5- Two important output on Part C of my proposal are (A) a result on the degree distribution in a model of random simplicial complexes that was introduced in the physics literature and (B) a result on the maximal degree in a model of reinforced branching processes that generalises the famous Bianconi and Barabasi model for complex networks.
The latter is now published at Random Structures and Algorithms, the second is accepted for publication at the Annals of Applied Probability.
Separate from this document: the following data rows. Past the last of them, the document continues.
Let c := hexToRgb color.
Let S := scanlines (Z.to_nat width) (Z.to_nat height)
           (JS.to_uint8 (r c)) (JS.to_uint8 (g c)) (JS.to_uint8 (b c)).

Hypothesis width_range : 0 <= width <= 0xFFFFFFFF.
Hypothesis height_range : 0 <= height <= 0xFFFFFFFF.
Hypothesis size_range : height + width * height * 3 <= 2 ^ 31.

Lemma scanlines_len : Buf.len S = height * (1 + width * 3).
Proof. unfold Buf.len, S. rewrite scanlines_length. nia. Qed.

(** generatePNG in one equation: the file when the Adler-32 word of the
    scanline buffer is not negative, a RangeError otherwise. *)
Lemma generatePNG_spec :
  generatePNG width height color
  = if 0 <=? adler32 S
    then Ok (signature
             ++ make_chunk "IHDR" (header_payload width height)
             ++ make_chunk "IDAT" (stream (split_blocks S) S)
             ++ make_chunk "IEND" [])
    else Throw RangeError.
Proof.
  unfold generatePNG.
  rewrite ihdrData_spec by assumption. cbn [bind].
  rewrite ihdr_spec by apply header_payload_length. cbn [bind].
  pose proof (imageData_spec width height (hexToRgb color)) as Himg.
  destruct (pixelData width height (hexToRgb color)) as [p|e]; cbn [bind] in *.
  2:{ exfalso. assert (Throw e = Ok S :> result (list Z)); [|discriminate].
      apply Himg; unfold Buf.kMaxLength; lia. }
  rewrite Himg by (unfold Buf.kMaxLength; lia). cbn [bind]. fold c. fold S.
  rewrite deflateData_spec by (apply scanlines_bytes; apply to_uint8_byte).
  destruct (0 <=? adler32 S); cbn [bind]; [|reflexivity].
  rewrite idat_spec.
  - rewrite iend_spec. cbn [bind concat]. now rewrite app_nil_r.
  - rewrite stream_length, scanlines_len.
    pose proof (block_count_bounds (length S)) as HN.
    pose proof scanlines_len as HL. unfold Buf.len in HL. lia.
Qed.

End Encoder.

(** An image one pixel high and 4097 pixels wide, all black: generatePNG
    returns a file. *)
Lemma generatePNG_width_4097 :
  generatePNG 4097 1 "#000000"
  = Ok (signature ++ make_chunk "IHDR" (header_payload 4097 1)
        ++ make_chunk "IDAT"
             (stream (split_blocks (scanlines 4097 1 0 0 0)) (scanlines 4097 1 0 0 0))
        ++ make_chunk "IEND" []).
Proof.
  rewrite generatePNG_spec by lia.
  change (hexToRgb "#000000") with {| r := Some 0; g := Some 0; b := Some 0 |}.
  cbn [r g b JS.to_uint8]. change (0 mod 256) with 0.
  replace (Z.to_nat 4097) with 4097%nat by lia.
  replace (Z.to_nat 1) with 1%nat by lia.
  assert (E : (0 <=? adler32 (scanlines 4097 1 0 0 0)) = true)
    by (vm_compute; reflexivity).
  rewrite E. reflexivity.
Qed.

(** ** Colours *)

Section Colours.

Lemma is_hex_digit_cases ch : is_hex_digit ch = true -> In ch hex_digits.
Proof.
  destruct ch as [b0 b1 b2 b3 b4 b5 b6 b7].
  destruct b0, b1, b2, b3, b4, b5, b6, b7; intros H;
    try (vm_compute in H; discriminate H); vm_compute; tauto.
Qed.

Lemma hex_digit_value_range ch :
  is_hex_digit ch = true -> 0 <= hex_digit_value ch < 16.
Proof.
  intros H. apply is_hex_digit_cases in H. unfold hex_digits in H. simpl in H.
  repeat (destruct H as [<-|H]; [vm_compute; split; [discriminate|reflexivity]|]).
  destruct H.
Qed.

(** Two hexadecimal digits: parseInt reads both. *)
Lemma parseInt16_two c1 c2 :
  is_hex_digit c1 = true -> is_hex_digit c2 = true ->
  parseInt16 (String c1 (String c2 EmptyString))
  = Some (16 * hex_digit_value c1 + hex_digit_value c2).
Proof.
  intros H1 H2. apply is_hex_digit_cases in H1, H2.
  unfold hex_digits in H1, H2. simpl in H1, H2.
  repeat (destruct H1 as [<-|H1];
          [repeat (destruct H2 as [<-|H2]; [vm_compute; reflexivity|]); destruct H2|]).
  destruct H1.
Qed.

Lemma two_digits_byte c1 c2 :
  is_hex_digit c1 = true -> is_hex_digit c2 = true ->
  is_byte (16 * hex_digit_value c1 + hex_digit_value c2).
Proof.
  intros H1 H2. apply hex_digit_value_range in H1, H2. unfold is_byte. lia.
Qed.

Lemma isValidColor_shape color :
  isValidColor color = true ->
  exists digits, color = String "#" digits /\ all_hex digits = true /\
                 (String.length digits = 3 \/ String.length digits = 6)%nat.
Proof.
  destruct color as [|c0 digits]; [discriminate|].
  destruct c0 as [b0 b1 b2 b3 b4 b5 b6 b7].
  destruct b0, b1, b2, b3, b4, b5, b6, b7; try discriminate.
  unfold isValidColor. intros H. apply andb_prop in H as [Hh Hl].
  exists digits. split; [reflexivity|]. split; [exact Hh|].
  apply orb_prop in Hl as [Hl|Hl]; apply Nat.eqb_eq in Hl; auto.
Qed.

(** A colour that passed the validation is a triplet of bytes. *)
Lemma hexToRgb_valid color :
  isValidColor color = true ->
  exists cr cg cb, is_byte cr /\ is_byte cg /\ is_byte cb /\
    hexToRgb color = {| r := Some cr; g := Some cg; b := Some cb |}.
Proof.
  intros H. apply isValidColor_shape in H as (digits & -> & Hhex & Hlen).
  unfold hexToRgb. change (remove_hash (String "#" digits)) with digits.
  destruct digits as [|d0 [|d1 [|d2 [|d3 [|d4 [|d5 [|d6 rest]]]]]]];
    simpl in Hlen; try (exfalso; lia).
  - simpl in Hhex.
    repeat (apply andb_prop in Hhex as [? Hhex]).
    cbn [String.substring].
    rewrite !parseInt16_two by assumption.
    do 3 eexists. repeat split; try reflexivity;
      apply hex_digit_value_range in H, H0, H1; lia.
  - simpl in Hhex.
    repeat (apply andb_prop in Hhex as [? Hhex]).
    cbn [String.substring].
    rewrite !parseInt16_two by assumption.
    do 3 eexists. repeat split; try reflexivity;
      apply hex_digit_value_range in H, H0, H1, H2, H3, H4; lia.
Qed.

End Colours.

(** ** The validation of the handler *)

Section Validation.

Lemma number_check v :
  jstype_eqb (typeof v) TNumber = true -> gt_0 v = true -> le_4096 v = true ->
  accepted_dimension v.
Proof.
  destruct v as [| | |n| | |]; try discriminate. intros _ Hgt Hle.
  destruct n as [|neg|q]; simpl in *.
  - discriminate.
  - destruct neg; discriminate.
  - exists q. split; [reflexivity|]. split.
    + apply Qnot_le_lt. intros Hq. apply Qle_bool_iff in Hq.
      rewrite Hq in Hgt. discriminate.
    + now apply Qle_bool_iff.
Qed.

Lemma accepted_checks q :
  (0 < q)%Q -> (q <= 4096)%Q ->
  gt_0 (JNumber (Finite q)) = true /\ le_4096 (JNumber (Finite q)) = true.
Proof.
  intros Hgt Hle. simpl. split.
  - destruct (Qle_bool q 0) eqn:E; [|reflexivity].
    apply Qle_bool_iff in E. exfalso. exact (Qlt_not_le _ _ Hgt E).
  - now apply Qle_bool_iff.
Qed.

Lemma isValidGenerateImageArgs_dimensions args :
  isValidGenerateImageArgs args = true ->
  accepted_dimension (prop args "width") /\ accepted_dimension (prop args "height").
Proof.
  unfold isValidGenerateImageArgs. intros H.
  repeat (apply andb_prop in H as [H ?]).
  split; apply number_check; assumption.
Qed.

End Validation.

(** ** The sign of adler32 *)

Section AdlerSign.

(** adler32 is negative exactly when the sum b has reached 2^15. *)
Lemma adler32_sign data :
  Forall is_byte data ->
  (0 <=? adler32 data) = (snd (adler32_sums data) <? 2 ^ 15).
Proof.
  intros H. rewrite adler32_signed by exact H.
  pose proof (adler32_spec_range data H) as Hr.
  rewrite to_int32_of_uint32 by exact Hr.
  rewrite adler32_spec_sum in * by exact H.
  destruct (adler32_sums_range data H) as [Ha Hb].
  destruct (Z.ltb_spec (snd (adler32_sums data)) (2 ^ 15));
    destruct (Z.ltb_spec (snd (adler32_sums data) * 2 ^ 16 + fst (adler32_sums data)) (2 ^ 31));
    lia.
Qed.

End AdlerSign.

(** ** The rounding of the arithmetic on numbers *)

Section Rounding.

Lemma ilog2_below q :
  (0 < q)%Q -> (q < inject_Z (2 ^ 53))%Q -> Double.ilog2 q <= 52.
Proof.
  intros Hpos Hlt. unfold Double.ilog2.
  destruct q as [n d]. unfold Qlt in Hpos, Hlt. cbn [Qnum Qden inject_Z] in *.
  rewrite Z.mul_1_r in Hpos, Hlt. cbn [Z.mul] in Hpos.
  rewrite Z.abs_eq by lia.
  pose proof (Z.log2_spec n Hpos) as [Hn _].
  pose proof (Z.log2_spec (Z.pos d) (Pos2Z.is_pos d)) as [_ Hd].
  pose proof (Z.log2_nonneg (Z.pos d)) as Hb.
  pose proof (Z.log2_nonneg n) as Ha.
  set (a := Z.log2 n) in *. set (b := Z.log2 (Z.pos d)) in *.
  assert (Hk : a - b <= 53).
  { destruct (Z.le_gt_cases (a - b) 53) as [H|H]; [exact H|exfalso].
    assert (2 ^ (54 + b) <= 2 ^ a) by (apply Z.pow_le_mono_r; lia).
    rewrite Z.pow_add_r in H0 by lia.
    replace (Z.succ b) with (1 + b) in Hd by lia.
    rewrite Z.pow_add_r in Hd by lia.
    change (2 ^ 54) with (2 * 2 ^ 53) in H0. change (2 ^ 1) with 2 in Hd.
    assert (0 < 2 ^ b) by (apply Z.pow_pos_nonneg; lia). nia. }
  destruct (Z.leb_spec (Z.pos d * 2 ^ Z.max (a - b) 0) (n * 2 ^ Z.max (- (a - b)) 0))
    as [Hle|Hgt]; [|lia].
  destruct (Z.eq_dec (a - b) 53) as [E|E]; [|lia].
  rewrite E in Hle. change (Z.max 53 0) with 53 in Hle.
  rewrite Z.max_r, Z.pow_0_r in Hle by lia. lia.
Qed.
(** * NPMTI weather fetcher: a shallow embedding of [fetch.py]

    The development follows the layout of [WeatherDataFetcher]:

    - [Py]       the Python values, exceptions and calendar arithmetic
                 the script relies on;
    - [Upstream] [fetch_api_data] under its [tenacity] retry decorator;
    - [Mongo]    the document-store operations it calls ([find_one] with a
                 sort, [update_one] with [$set] and [upsert=True]);
    - [get_latest_date_for_county], [fetch_and_store_data] and [run].

    Documents are finite maps from field names to values; a collection is
    a list of documents in natural (insertion) order, since [update_one]
    touches the first match only and nothing in the store forbids two
    documents under one key (the index the script creates is not
    unique).

    The model comes first, then the vocabulary of the statements and the
    example data, then the properties. *)

From Stdlib Require Import Qcanon Ascii String.
From stdpp Require Import base numbers option list strings gmap fin_maps.

Local Open Scope Z_scope.

(** * Part I: the model *)

(** ** Python side *)

Module Py.

(** [requests.exceptions.RequestException] and the subclasses the
    script can meet.  [HTTPError] is what [raise_for_status] raises,
    [JSONDecodeError] what [response.json()] raises (a
    [RequestException] since requests 2.27). *)
Inductive request_exception : Type :=
| ConnectionError
| Timeout
| TooManyRedirects
| HTTPError (status : Z)
| JSONDecodeError.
6- With Daniel Kious (Bath) and Bruno Schapira (Marseille), we introduced a new model for ants finding shortest paths between their nest and the food using reinforcement-learning. It is well-known that ants find shortest paths using no other means of communication than the pheromones they deposit behind them: our model is the first probabilistic model for this phenomenon. In two outputs, one published at the Journal de l'Ecole Polytechnique and one accepted for publication at the Annals of Applied Probability, we show how little variations in the definition of the model can change the output drastically, showing that this model has the mathematical richness to justify further study.
Exploitation Route Outcomes 1- and 4- open the way to other studies, and in fact have already been cited in the probability and physics literature. It is in particular important to explore the applications of 4- to the rigorous analysis of Monte-Carlo simulation methods. Finally, I believe that 6- is the start of a whole new strand of research on the application of discrete probability theory to reinforcement learning.